WHAT THIS TASK INVOLVES: Find the string "holes" in the entries and copy each line that has it.

Collected data:
--- START ---
(** * Polygon.js: a shallow embedding and the properties of its geometry core

    The JavaScript class [Polygon] keeps two parallel arrays of
    double-precision numbers, [_X] and [_Y], and a tolerance [accuracy].
    Numbers are modelled by Rocq's primitive binary64 floats, whose
    [+ - * /], [sqrt], [abs] and comparisons are the IEEE 754 operations
    that a JavaScript engine performs; arrays are lists.  Reading an array
    past its end gives [undefined] in JavaScript, which every arithmetic
    operator and every comparison treats like [NaN]; [get] returns [nan]
    there. *)

From Stdlib Require Import Floats List ZArith Bool Lia Permutation.
Import ListNotations.

Local Open Scope float_scope.
Set Warnings "-inexact-float".

(** ** Arrays *)

(** [a[i]] where the value is then used as a number. *)
Definition get (a : list float) (i : nat) : float := nth i a nan.

(** A JavaScript integer as a number. *)
Definition Number (n : nat) : float := of_uint63 (Uint63.of_Z (Z.of_nat n)).

(** [i >>> 0] for a non-negative integer [i]. *)
Definition toUint32 (i : nat) : nat := Z.to_nat (Z.of_nat i mod 4294967296).

(** [a > b] *)
Definition gtb (a b : float) : bool := b <? a.

(** [a >= b] *)
Definition geb (a b : float) : bool := b <=? a.

(** [a.splice(i, 1)]: delete the element at index [i], if there is one. *)
Fixpoint splice1 {T : Type} (i : nat) (a : list T) : list T :=
  match a, i with
  | [], _ => []
  | _ :: r, O => r
  | x :: r, S j => x :: splice1 j r
  end.

(** The pairs (element, index) that [map] and [reduce] hand to their callback. *)
Definition indexed {T : Type} (a : list T) : list (T * nat) :=
  combine a (seq 0 (length a)).

(** ** The polygon object *)

Record Polygon : Type := mkPolygon {
  _X : list float;
  _Y : list float;
  accuracy : float
}.

(** [_finite(a)]: every entry passes [isFinite].  ([every] skips the holes
    of a sparse array; the arrays of this development are lists of elements
    and have no holes.  No operation embedded here leaves one but [change],
    where it is set apart.) *)
Definition _finite (a : list float) : bool := forallb is_finite a.

(** [new Polygon({type: 'array', x: ..., y: ...})].  The constructor throws
    ([None]) unless all numbers are finite, and sets [accuracy] to [1e-10]. *)
Definition Polygon_array (x y : list float) : option Polygon :=
  if _finite x && _finite y then Some (mkPolygon x y 1e-10) else None.

(** [new Polygon({type: 'point', points: [[x0, y0], ...]})], which tests
    each coordinate with [isFinite] before pushing it. *)
Definition Polygon_point (points : list (float * float)) : option Polygon :=
  if forallb (fun pt => is_finite (fst pt) && is_finite (snd pt)) points
  then Some (mkPolygon (map fst points) (map snd points) 1e-10)
  else None.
--- END ---
COMPLETED EXERCISE:
(** [_finite(a)]: every entry passes [isFinite].  ([every] skips the holes
    and have no holes.  No operation embedded here leaves one but [change],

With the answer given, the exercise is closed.